[[ EXTRACTED INFORMATION, beginning ]]

(* ===== verification/Pool.v ===== *)
(** * Pools of integers (src/src/libguac/pool.c)

    A pool hands out integers that are not in use: new ones in sequence, or, once
    [min_size] have been handed out, those that were given back, in the order
    they were.  Streams, layers, buffers, objects and the open files of a drive
    are numbered by pools.

    The linked list of the integers given back is a list, first to last; each
    function holds the pool's lock from its first to its last access, so it is one
    step. *)

From S2P Require Import Prelude RecordUpdate Mem Run.
Local Open Scope Z_scope.

Local Abbreviation len l := (Z.of_nat (List.length l)).

Record guac_pool := mk_pool {
  min_size : Z;
  active : Z;
  __next_value : Z;
  freed : list Z;                  (* from __head to __tail *)
}.

#[export] Instance eta_pool : Eta guac_pool :=
  λ p, mk_pool (min_size p) (active p) (__next_value p) (freed p).

Definition guac_pool_alloc (size : Z) : guac_pool := mk_pool size 0 0 [].

Definition __guac_pool_next_int (pool : guac_pool) : run (Z * guac_pool) :=
  _ ← GUAC_ASSERT (__next_value pool <? INT_MAX);
  _ ← GUAC_ASSERT (active pool <? INT_MAX);
  let pool := pool <| active := active pool + 1 |> in
  let '(value, pool) :=
    match freed pool with
    | value :: rest =>
        if __next_value pool <? min_size pool
        then (__next_value pool, pool <| __next_value := __next_value pool + 1 |>)
        else (value, pool <| freed := rest |>)
    | [] => (__next_value pool, pool <| __next_value := __next_value pool + 1 |>)
    end in
  _ ← GUAC_ASSERT (0 <=? value);
  Run (value, pool).

Definition guac_pool_next_int (pool : guac_pool) : run (Z * guac_pool) :=
  __guac_pool_next_int pool.

Definition guac_pool_next_int_below (pool : guac_pool) (limit : Z) : run (Z * guac_pool) :=
  if (limit <=? active pool) || ((limit <=? __next_value pool) && bool_decide (freed pool = []))
  then Run (-1, pool)
  else
    r ← __guac_pool_next_int pool;
    _ ← GUAC_ASSERT (fst r <? limit);
    Run r.

Definition guac_pool_next_int_below_or_die (pool : guac_pool) (limit : Z) : run (Z * guac_pool) :=
  r ← guac_pool_next_int_below pool limit;
  _ ← GUAC_ASSERT (0 <=? fst r);
  Run r.

Definition guac_pool_free_int (pool : guac_pool) (value : Z) : run guac_pool :=
  _ ← GUAC_ASSERT (0 <? active pool);
  Run (pool <| active := active pool - 1 |> <| freed := freed pool ++ [value] |>).

(** ** Integers in use *)

(** Every integer handed out so far is either in use, once, or waiting to be used again, once. *)

Record pool_ok (pool : guac_pool) (used : list Z) : Prop := {
  pool_ok_all : used ++ freed pool ≡ₚ seqZ 0 (__next_value pool);
  pool_ok_next : 0 ≤ __next_value pool ≤ INT_MAX;
  pool_ok_active : active pool = len used;
}.

Lemma pool_alloc_ok size : pool_ok (guac_pool_alloc size) [].
Proof. split; cbn; [done|unfold INT_MAX; lia|done]. Qed.

Lemma pool_ok_elem pool used v :
  pool_ok pool used → (v ∈ used ++ freed pool ↔ 0 ≤ v < __next_value pool).
Proof. intros [E _ _]. rewrite E, elem_of_seqZ. lia. Qed.

Lemma pool_ok_NoDup pool used : pool_ok pool used → NoDup (used ++ freed pool).
Proof. intros [E _ _]. rewrite E. apply NoDup_seqZ. Qed.

Lemma pool_ok_length pool used :
  pool_ok pool used → len used + len (freed pool) = __next_value pool.
Proof.
  intros [E Hn _]. apply Permutation_length in E. rewrite length_app, length_seqZ in E. lia.
Qed.

(** Handing out an integer: a new one, or the first of those given back. *)

Lemma next_ok pool used :
  pool_ok pool used → __next_value pool < INT_MAX →
  ∃ v pool', __guac_pool_next_int pool = Run (v, pool') ∧ pool_ok pool' (v :: used) ∧ (v ∉ used) ∧
    0 ≤ v ≤ __next_value pool ∧ min_size pool' = min_size pool ∧
    (freed pool = [] ∨ __next_value pool < min_size pool →
       v = __next_value pool ∧ __next_value pool' = __next_value pool + 1) ∧
    (∀ w rest, min_size pool ≤ __next_value pool → freed pool = w :: rest →
       v = w ∧ freed pool' = rest ∧ __next_value pool' = __next_value pool).
Proof.
  intros Hp Hn. pose proof (pool_ok_length _ _ Hp) as Hl. pose proof (pool_ok_NoDup _ _ Hp) as Hnd.
  pose proof (pool_ok_elem pool used) as He. pose proof Hp as [E Hr Ha].
  unfold __guac_pool_next_int, GUAC_ASSERT. unfold INT_MAX in *.
  rewrite (proj2 (Z.ltb_lt (__next_value pool) (2 ^ 31 - 1))) by lia. rewrite run_bind_run.
  rewrite (proj2 (Z.ltb_lt (active pool) (2 ^ 31 - 1))) by lia. rewrite run_bind_run.
  assert (Hnew : pool_ok (mk_pool (min_size pool) (active pool + 1) (__next_value pool + 1) (freed pool))
                   (__next_value pool :: used)).
  { split; cbn; unfold INT_MAX; [|lia|lia].
    replace (seqZ 0 (__next_value pool + 1)) with (seqZ 0 (__next_value pool) ++ [__next_value pool]).
    - rewrite E. by rewrite Permutation_app_comm.
    - rewrite (seqZ_app _ (__next_value pool) 1) by lia. done. }
  assert (Hnot : __next_value pool ∉ used).
  { intros Hu. assert (0 ≤ __next_value pool < __next_value pool); [|lia].
    apply He; [done|]. apply elem_of_app. by left. }
  cbn [freed set __next_value min_size].
  destruct (freed pool) as [|w rest] eqn:Ef; [|destruct (Z.ltb_spec (__next_value pool) (min_size pool))].
  - rewrite (proj2 (Z.leb_le 0 _)) by lia. rewrite run_bind_run.
    exists (__next_value pool), (mk_pool (min_size pool) (active pool + 1) (__next_value pool + 1) []).
    split; [by destruct pool; cbn in *; subst|]. split; [exact Hnew|]. split; [done|]. split; [lia|].
    split; [done|]. split; [done|]. intros ? ? _ [=].
  - rewrite (proj2 (Z.leb_le 0 _)) by lia. rewrite run_bind_run.
    exists (__next_value pool), (mk_pool (min_size pool) (active pool + 1) (__next_value pool + 1) (w :: rest)).
    split; [by destruct pool; cbn in *; subst|]. split; [exact Hnew|]. split; [done|]. split; [lia|].
    split; [done|]. split; [done|]. intros ? ? ?. lia.
  - assert (Hw : 0 ≤ w < __next_value pool).
    { apply He; [done|]. apply elem_of_app. right. apply list_elem_of_here. }
    rewrite (proj2 (Z.leb_le 0 _)) by lia. rewrite run_bind_run.
    exists w, (mk_pool (min_size pool) (active pool + 1) (__next_value pool) rest).
    split; [done|]. split; [|split; [|split; [lia|split; [done|split]]]].
    + split; cbn; unfold INT_MAX; [|lia|lia]. rewrite <-E. by rewrite Permutation_middle.
    + apply list.NoDup_app in Hnd as (_ & Hd & _). intros Hu. apply (Hd w Hu), list_elem_of_here.
    + intros [?|?]; [done|lia].
    + by intros ? ? _ [= <- <-].
Qed.

Lemma free_ok pool used v :
  pool_ok pool used → v ∈ used →
  ∃ pool' used', guac_pool_free_int pool v = Run pool' ∧ used ≡ₚ v :: used' ∧ pool_ok pool' used' ∧
    freed pool' = freed pool ++ [v] ∧ __next_value pool' = __next_value pool ∧
    min_size pool' = min_size pool.
Proof.
  intros [E Hr Ha] (l1 & l2 & ->)%list_elem_of_split.
  rewrite length_app in Ha. cbn [List.length] in Ha.
  unfold guac_pool_free_int, GUAC_ASSERT. rewrite (proj2 (Z.ltb_lt _ _)) by lia. rewrite run_bind_run.
  eexists _, (l1 ++ l2). split; [done|]. split; [by rewrite Permutation_middle|].
  split; [|done]. split; cbn; [|done|rewrite length_app; lia].
  rewrite <-E, (Permutation_app_comm (freed pool) [v]), <-(Permutation_middle l1 l2 v).
  cbn. by rewrite <-Permutation_middle.
Qed.

Lemma next_below_ok pool used limit :
  pool_ok pool used → min_size pool ≤ limit → __next_value pool ≤ limit < INT_MAX →
  (limit ≤ len used ∧ guac_pool_next_int_below pool limit = Run (-1, pool)) ∨
  (len used < limit ∧ ∃ v pool', guac_pool_next_int_below pool limit = Run (v, pool') ∧
     pool_ok pool' (v :: used) ∧ (v ∉ used) ∧ 0 ≤ v < limit ∧ min_size pool' = min_size pool ∧
     __next_value pool' ≤ limit).
Proof.
  intros Hp Hm Hl. pose proof (pool_ok_length _ _ Hp) as Hlen.
  pose proof (pool_ok_active _ _ Hp) as Ha. unfold guac_pool_next_int_below.
  destruct (Z.leb_spec limit (active pool)) as [Hfull|Hroom].
  { left. split; [lia|done]. }
  right. split; [lia|]. cbn [orb].
  assert (Hc : (limit <=? __next_value pool) && bool_decide (freed pool = []) = false).
  { apply andb_false_iff. destruct (freed pool) eqn:Ef; [left; apply Z.leb_gt; cbn in Hlen; lia|by right]. }
  rewrite Hc.
  destruct (next_ok pool used Hp ltac:(lia)) as (v & pool' & E & Hp' & Hv & Hr & Hms & Hnew & Hold).
  rewrite E, run_bind_run. cbn [fst].
  assert (Hlim : v < limit ∧ __next_value pool' ≤ limit).
  { destruct (freed pool) as [|w rest] eqn:Ef.
    - destruct Hnew as [-> ->]; [by left|]. cbn in Hlen. lia.
    - destruct (Z.lt_ge_cases (__next_value pool) (min_size pool)) as [Hlt|Hge].
      + destruct Hnew as [-> ->]; [by right|]. lia.
      + destruct (Hold w rest Hge eq_refl) as (-> & _ & ->). split; [|lia].
        assert (0 ≤ w < __next_value pool); [|lia].
        apply (pool_ok_elem pool used w Hp). rewrite Ef. apply elem_of_app. right. apply list_elem_of_here. }
  unfold GUAC_ASSERT. rewrite (proj2 (Z.ltb_lt v limit)) by lia. rewrite run_bind_run.
  exists v, pool'. split; [done|]. split; [done|]. split; [done|]. split; [lia|]. split; [done|lia].
Qed.

(** ** Users of a pool *)

(** What is done with a pool; an integer that is given back is named by its place among those in use. *)

Inductive pool_operation :=
| op_next_below (limit : Z)
| op_free (value : Z).

(** The integers in use after an operation: at most [limit] at a time. *)

Definition perform (op : pool_operation) (s : guac_pool * list Z) : run (guac_pool * list Z) :=
  let '(pool, used) := s in
  match op with
  | op_next_below limit =>
      r ← guac_pool_next_int_below pool limit;
      let '(v, pool) := r in Run (pool, if 0 <=? v then v :: used else used)
  | op_free value =>
      pool ← guac_pool_free_int pool value;
      Run (pool, list_difference used [value])
  end.

Fixpoint perform_all (ops : list pool_operation) (s : guac_pool * list Z) : run (guac_pool * list Z) :=
  match ops with
  | [] => Run s
  | op :: ops => s ← perform op s; perform_all ops s
  end.

(** Integers are only given back while they are in use, and the limit is always the same. *)

Fixpoint disciplined (limit : Z) (ops : list pool_operation) (s : guac_pool * list Z) : Prop :=
  match ops with
  | [] => True
  | op :: ops =>
      match op with
      | op_next_below l => l = limit
      | op_free v => v ∈ snd s
      end ∧
      match perform op s with
      | Run s => disciplined limit ops s
      | _ => True
      end
  end.

#[export] Instance disciplined_dec limit ops s : Decision (disciplined limit ops s).
Proof.
  revert s. induction ops as [|op ops IH]; intros s; cbn; [apply _|].
  apply and_dec; [destruct op; apply _|]. destruct (perform op s); apply _.
Defined.

Lemma NoDup_list_difference_one (l : list Z) v l' :
  NoDup l → l ≡ₚ v :: l' → list_difference l [v] ≡ₚ l'.
Proof.
  intros Hl E. assert (Hnd : NoDup (v :: l')) by (by rewrite <-E).
  apply list.NoDup_cons in Hnd as [Hv Hnd].
  apply list.NoDup_Permutation; [by apply NoDup_list_difference|done|].
  intros x. rewrite list_elem_of_difference, E, elem_of_cons, list_elem_of_singleton.
  split; [intros [[->|?] ?]; done|]. intros Hx. split; [by right|]. by intros ->.
Qed.

(** C34.  However the integers of a pool are taken (below a limit that is not less than the size the pool
    was created with) and given back, the integers in use are distinct and between 0 and the
    limit, no assertion of the pool fails, and an integer is refused only when as many as the
    limit are in use. *)
Theorem pool_unique size limit ops :
  0 ≤ size ≤ limit → limit < INT_MAX → disciplined limit ops (guac_pool_alloc size, []) →
  ∃ pool used, perform_all ops (guac_pool_alloc size, []) = Run (pool, used) ∧
    NoDup used ∧ Forall (λ v, 0 ≤ v < limit) used ∧ active pool = len used ∧
    (guac_pool_next_int_below pool limit = Run (-1, pool) ↔ len used = limit).
Proof.
  intros Hs Hl.
  assert (H : ∀ ops pool used, pool_ok pool used → min_size pool = size → __next_value pool ≤ limit →
    disciplined limit ops (pool, used) →
    ∃ pool' used', perform_all ops (pool, used) = Run (pool', used') ∧ pool_ok pool' used' ∧
      min_size pool' = size ∧ __next_value pool' ≤ limit).
  { clear ops. induction ops as [|op ops IH]; intros pool used Hp Hm Hn Hd.
    { by exists pool, used. }
    cbn [perform_all disciplined] in *. destruct Hd as [Hop Hd]. destruct op as [l|v]; cbn [perform] in *.
    - subst l. destruct (next_below_ok pool used limit Hp) as [(_ & E)|(_ & v & pool' & E & Hp' & _ & Hv & Hm' & Hn')];
        [lia|lia| |].
      + rewrite E, run_bind_run in *. cbn in Hd |- *. by apply IH.
      + rewrite E, run_bind_run in *. rewrite (proj2 (Z.leb_le 0 v)) in * by lia.
        apply IH; [done|congruence|done|exact Hd].
    - cbn in Hop. destruct (free_ok pool used v Hp Hop) as (pool' & used' & E & Eu & Hp' & _ & En & Em).
      rewrite E, run_bind_run in *. apply IH; [|congruence|congruence|exact Hd].
      assert (Hperm : list_difference used [v] ≡ₚ used').
      { apply NoDup_list_difference_one; [|done].
        pose proof (pool_ok_NoDup _ _ Hp) as Hnd. by apply list.NoDup_app in Hnd as (? & _). }
      destruct Hp' as [P1 P2 P3]. split; [by rewrite Hperm|done|by rewrite Hperm]. }
  intros Hd. destruct (H ops (guac_pool_alloc size) []) as (pool & used & E & Hp & Hm & Hn);
    [apply pool_alloc_ok|done|cbn; lia|done|].
  exists pool, used. split; [done|].
  pose proof (pool_ok_NoDup _ _ Hp) as Hnd. apply list.NoDup_app in Hnd as (Hnd & _).
  pose proof (pool_ok_length _ _ Hp) as Hlen.
  split; [done|]. split; [|split; [apply Hp|]].
  - apply list.Forall_forall. intros v Hv. assert (0 ≤ v < __next_value pool); [|lia].
    apply (pool_ok_elem pool used v Hp), elem_of_app. by left.
  - destruct (next_below_ok pool used limit Hp) as [(Hf & E1)|(Hr & v & pool' & E1 & _ & _ & Hv & _)];
      [lia|lia| |]; rewrite E1.
    + split; [lia|done].
    + split; [intros [= -> _]; lia|lia].
Qed.

Lemma pool_unique_witness :
  let ops := [op_next_below 3; op_next_below 3; op_free 0; op_next_below 3; op_next_below 3; op_next_below 3] in
  ∃ pool used, perform_all ops (guac_pool_alloc 2, []) = Run (pool, used) ∧
    NoDup used ∧ Forall (λ v, 0 ≤ v < 3) used ∧ active pool = len used ∧
    (guac_pool_next_int_below pool 3 = Run (-1, pool) ↔ len used = 3).
Proof. apply (pool_unique 2 3); [lia|unfold INT_MAX; lia|]. by apply (bool_decide_unpack _); vm_compute. Defined.

(** An integer that is given back twice is handed out twice. *)

Lemma double_free_shares :
  ∃ pool, (r ← perform_all [op_next_below 9; op_next_below 9] (guac_pool_alloc 0, []);
     pool ← guac_pool_free_int (fst r) 0; pool ← guac_pool_free_int pool 0;
     r ← guac_pool_next_int pool; r' ← guac_pool_next_int (snd r);
     Run (fst r, fst r', snd r')) = Run (0, 0, pool).
Proof. eexists. vm_compute. reflexivity. Qed.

[[ EXTRACTED INFORMATION, end ]]

_YOUR OBJECTIVE_
Please give again the lines above between the line holding "Proof. intros [E _ _]. rewrite E." and the line holding "assert (Hnot : __next_value pool ∉ used).", inclusive, exactly as they are and with nothing added.

_RESULT_
Proof. intros [E _ _]. rewrite E. apply NoDup_seqZ. Qed.

Lemma pool_ok_length pool used :
  pool_ok pool used → len used + len (freed pool) = __next_value pool.
Proof.
  intros [E Hn _]. apply Permutation_length in E. rewrite length_app, length_seqZ in E. lia.
Qed.

(** Handing out an integer: a new one, or the first of those given back. *)

Lemma next_ok pool used :
  pool_ok pool used → __next_value pool < INT_MAX →
  ∃ v pool', __guac_pool_next_int pool = Run (v, pool') ∧ pool_ok pool' (v :: used) ∧ (v ∉ used) ∧
    0 ≤ v ≤ __next_value pool ∧ min_size pool' = min_size pool ∧
    (freed pool = [] ∨ __next_value pool < min_size pool →
       v = __next_value pool ∧ __next_value pool' = __next_value pool + 1) ∧
    (∀ w rest, min_size pool ≤ __next_value pool → freed pool = w :: rest →
       v = w ∧ freed pool' = rest ∧ __next_value pool' = __next_value pool).
Proof.
  intros Hp Hn. pose proof (pool_ok_length _ _ Hp) as Hl. pose proof (pool_ok_NoDup _ _ Hp) as Hnd.
  pose proof (pool_ok_elem pool used) as He. pose proof Hp as [E Hr Ha].
  unfold __guac_pool_next_int, GUAC_ASSERT. unfold INT_MAX in *.
  rewrite (proj2 (Z.ltb_lt (__next_value pool) (2 ^ 31 - 1))) by lia. rewrite run_bind_run.
  rewrite (proj2 (Z.ltb_lt (active pool) (2 ^ 31 - 1))) by lia. rewrite run_bind_run.
  assert (Hnew : pool_ok (mk_pool (min_size pool) (active pool + 1) (__next_value pool + 1) (freed pool))
                   (__next_value pool :: used)).
  { split; cbn; unfold INT_MAX; [|lia|lia].
    replace (seqZ 0 (__next_value pool + 1)) with (seqZ 0 (__next_value pool) ++ [__next_value pool]).
    - rewrite E. by rewrite Permutation_app_comm.
    - rewrite (seqZ_app _ (__next_value pool) 1) by lia. done. }
  assert (Hnot : __next_value pool ∉ used).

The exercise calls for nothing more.